Researchers from the Harvard John A. Paulson School of Engineering and Applied Sciences have developed the new lens that they hope will provide a better option than the centuries-old technique of hand polishing lenses for immersion objectives.
“This new lens has the potential to overcome the drawbacks and challenges of lens-polishing techniques that have been used for centuries,” Federico Capasso, the Robert L. Wallace Professor of Applied Physics and Vinton Hayes Senior Research Fellow in Electrical Engineering at SEAS, and senior author of the paper, said in a statement.
Optical microscopes collect scattered light through a series of lenses and reconstruct it into an image. However, the fine detailed geometrical information of an object is carried by the portion of scattered light propagating at wide angles, making the image difficult to be captured.

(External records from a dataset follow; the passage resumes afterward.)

(** The loop over the name: a slash becomes an underscore. *)
Fixpoint clean_name (name : cstr) (i : nat) (Cleand : list Z) : res (list Z) :=
  match name with
  | [] => Ok Cleand
  | c :: name => let* Cleand := aset Cleand i (if decide (c = 47) then 95 else c) in clean_name name (S i) Cleand
  end.

Definition EXT2_new (s : disks) (q : Part) : res disks :=
  let* '(s, buffer, b) := read_sectors s q 2 2 in
  let sb := take sizeof_SuperBlock b in
  let* s := release_buffer s buffer in
  let* magic := Magic sb in
  if decide (magic = EXT2_MAGIC) then
    let* name := cstring (drop off_VolumeName sb) in
    let* Cleand := clean_name name 0 (replicate 16 0) in
    MountFileSystem s ext2 438 Cleand
  else Ok s.

Fixpoint DetectAndMountFS (s : disks) (parts : list Part) : res disks :=
  match parts with
  | [] => Ok s
  | q :: parts =>
      let* s := EXT2_new s q in
      let* s := FAT_new s q in
      DetectAndMountFS s parts
  end.

(** ** Adding a drive *)

(** The drive's name, [Style] and [Partitions] with the new state; [None] for a
    null pointer. *)
Definition AddPartition (s : disks) (port : option Port) : res (disks * option (list Z * PartitionStyle * list Part)) :=
  match port with
  | None => Ok (s, None)
  | Some port =>
      let s := mk_disks (k_dev s) (k_vfs s) (k_devfs s) (k_mountfs s) (k_pfa s) (drives s + 1) in
      let* name := sprintf_to (replicate 64 0) (bytes_of "sd%ld") [ALong 64] in
      let* '(d, _) := ReadWrite port (k_dev s) 0 2 0 false in
      let table := memory d 0 sizeof_PartitionTable in
      let* s := add_device (with_dev s d) name in
      let* '(s, parts, how) := find_partitions s port table in
      let* s := DetectAndMountFS s parts in
      Ok (s, Some (name, how, parts))
  end.

(** The constructor of [Partition], for the ports of the controllers. *)
Fixpoint add_ports (s : disks) (ports : list Port) : res disks :=
  match ports with
  | [] => Ok s
  | p :: ports => let* '(s, _) := AddPartition s (Some p) in add_ports s ports
  end.
End controller.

Immersion microscopes use a layer of liquid—usually either water or oil—between the specimen slide and the objective lens to reduce the angles and allow for the capturing of light. The front lens—the smallest and most important component—is only a few millimeters in size and needs to be hand polished because of its distinctive shape.
The researchers used nanotechnology to design the front planar lens—made of an array of titanium dioxide nanofins and fabricated using a single-step lithographic process—that can be tailored and manufactured for different liquids with different refractive indices.
“These lenses are made using a single layer of lithography, a technique widely used in industry,” Wei Ting Chen, first author of the paper and postdoctoral fellow at SEAS, said in a statement. “They can be mass-produced with existing foundry technology or nanoimprinting for cost-effective high-end immersion optics.”
The team also designed metalenses that can be tailored for multiple layers of different refractive indices, which could be important for imaging biological material including skin.
“Our immersion meta-lens can take into account the refractive indices of epidermis and dermis to focus light on the tissue under human skin without any additional design or fabrication complexity,” Alexander Zhu, co-author of the paper and a graduate student at SEAS, said in a statement.
The study was published in Nano Letters.